**EXERCISE GOAL**
All that should be output is the block of lines below from the line with "Abbreviation GoType := string (only parsing)." to the line with "Definition NewGraph : Graph := mkGraph ∅ ∅.", both included, exactly as written.

[Stored dataset items]
(** * Klotho engine: knowledge-base path search, edge expansion, path
      selection and the solve loop

    A shallow embedding of the parts of the Klotho engine that turn a
    construct graph plus constraints into a resource graph:

    - [pkg/knowledge_base/edge_kb.go]  ([Module knowledgebase]):
      [FindPaths], the path filter and the path choice of [ExpandEdges];
    - [pkg/engine/engine.go]           ([Module engine]):
      [handleEdgeConstainConstraint], [ApplyEdgeConstraint],
      [GenerateCombinations], [SolveGraph], [Run];
    - the earlier engine variant       ([Module engine_v1]):
      [handleEdgeConstainConstraint] over the end-state graph;
    - the path-selection package       ([Module path_selection]):
      [expandEdge], [expandPath], [renameAndReplaceInTempGraph],
      [findSubExpansionsToRun], [handleProperties], [addPathToGraph].

    Go maps are finite maps ([gmap]) and sets of keys ([gset]); a Go slice
    that is appended to while other holders still read it is a header
    [(array, len, cap)] into a store of backing arrays; a Go [int] that
    the code adds to is a [Z] wrapped into 64 bits; errors are values of
    the type [error]; functions of collaborators whose code is not part
    of the development are [Variable]s of a [Section] or the fields of a
    record of collaborators. *)

From Stdlib Require Import ZArith Lia.
From stdpp Require Import base option gmap strings pretty list sorting.


(** [reflect.Type]: the dynamic Go type of a resource, by name. *)
Abbreviation GoType := string (only parsing).

(* ===================================================================== *)
(** * Package [core]: identifiers, resources, graphs                      *)
(* ===================================================================== *)

Module core.

Record ResourceId := mkResourceId {
  Provider : string;
  Type_ : string;
  Namespace : string;
  Name : string;
}.

#[global] Instance ResourceId_eq_dec : EqDecision ResourceId.
Proof. solve_decision. Defined.

#[global] Instance ResourceId_countable : Countable ResourceId :=
  inj_countable'
    (λ i, (Provider i, Type_ i, Namespace i, Name i))
    (λ t, mkResourceId t.1.1.1 t.1.1.2 t.1.2 t.2)
    (λ i, match i with mkResourceId _ _ _ _ => eq_refl end).

(** Modelled from the spec: the constant [AbstractConstructProvider] is
    declared outside the files at hand; section 3 calls a construct "a
    resource whose provider is the reserved value abstract". *)
Definition AbstractConstructProvider : string := "abstract".

(** A [core.Resource] / [core.BaseConstruct] value: what the engine can
    observe of it is its dynamic type and its [Id()]. *)
Record Resource := mkResource {
  TypeOf : GoType;
  Id : ResourceId;
}.

#[global] Instance Resource_eq_dec : EqDecision Resource.
Proof. solve_decision. Defined.

(** Modelled from the spec: [core.ResourceGraph] and
    [core.ConstructGraph] are declared outside the files at hand.
    Section 3 describes a directed graph over a vertex set of resources
    whose edges carry properties with a [data] payload; section 4.A lists
    [add_vertex], [add_edge] and the edge queries.  Vertices are keyed by
    id, an edge by its (source id, destination id) pair, and adding a
    dependency with data records that data on the edge. *)
Section graph.
Context {D : Type}.

Record Dependency := mkDependency {
  Source : Resource;
  Destination : Resource;
  Data : D;                        (* dep.Properties.Data *)
}.

Record Graph := mkGraph {
  vertices : gmap ResourceId Resource;
  edges : gmap (ResourceId * ResourceId) D;
}.

Definition NewGraph : Graph := mkGraph ∅ ∅.

Definition GetResource (g : Graph) (id : ResourceId) : option Resource :=
  vertices g !! id.

Definition AddResource (g : Graph) (r : Resource) : Graph :=
  mkGraph (<[Id r := r]> (vertices g)) (edges g).

(** [GetDependency]: the edge between the two ids, [None] for Go's
    [nil].  The callers modelled here read only its [Data]. *)
Definition GetDependency (g : Graph) (s t : ResourceId) : option D :=
  edges g !! (s, t).

Definition AddDependencyWithData (g : Graph) (s t : ResourceId) (d : D)
  : Graph :=
  mkGraph (vertices g) (<[(s, t) := d]> (edges g)).

Definition RemoveDependency (g : Graph) (s t : ResourceId) : Graph :=
  mkGraph (vertices g) (delete (s, t) (edges g)).

Definition HasDependency (g : Graph) (s t : ResourceId) : bool :=
  bool_decide (is_Some (edges g !! (s, t))).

**EXERCISE SOLUTION**
Abbreviation GoType := string (only parsing).

(* ===================================================================== *)
(** * Package [core]: identifiers, resources, graphs                      *)
(* ===================================================================== *)

Module core.

Record ResourceId := mkResourceId {
  Provider : string;
  Type_ : string;
  Namespace : string;
  Name : string;
}.

#[global] Instance ResourceId_eq_dec : EqDecision ResourceId.
Proof. solve_decision. Defined.

#[global] Instance ResourceId_countable : Countable ResourceId :=
  inj_countable'
    (λ i, (Provider i, Type_ i, Namespace i, Name i))
    (λ t, mkResourceId t.1.1.1 t.1.1.2 t.1.2 t.2)
    (λ i, match i with mkResourceId _ _ _ _ => eq_refl end).

(** Modelled from the spec: the constant [AbstractConstructProvider] is
    declared outside the files at hand; section 3 calls a construct "a
    resource whose provider is the reserved value abstract". *)
Definition AbstractConstructProvider : string := "abstract".

(** A [core.Resource] / [core.BaseConstruct] value: what the engine can
    observe of it is its dynamic type and its [Id()]. *)
Record Resource := mkResource {
  TypeOf : GoType;
  Id : ResourceId;
}.

#[global] Instance Resource_eq_dec : EqDecision Resource.
Proof. solve_decision. Defined.

(** Modelled from the spec: [core.ResourceGraph] and
    [core.ConstructGraph] are declared outside the files at hand.
    Section 3 describes a directed graph over a vertex set of resources
    whose edges carry properties with a [data] payload; section 4.A lists
    [add_vertex], [add_edge] and the edge queries.  Vertices are keyed by
    id, an edge by its (source id, destination id) pair, and adding a
    dependency with data records that data on the edge. *)
Section graph.
Context {D : Type}.

Record Dependency := mkDependency {
  Source : Resource;
  Destination : Resource;
  Data : D;                        (* dep.Properties.Data *)
}.

Record Graph := mkGraph {
  vertices : gmap ResourceId Resource;
  edges : gmap (ResourceId * ResourceId) D;
}.

Definition NewGraph : Graph := mkGraph ∅ ∅.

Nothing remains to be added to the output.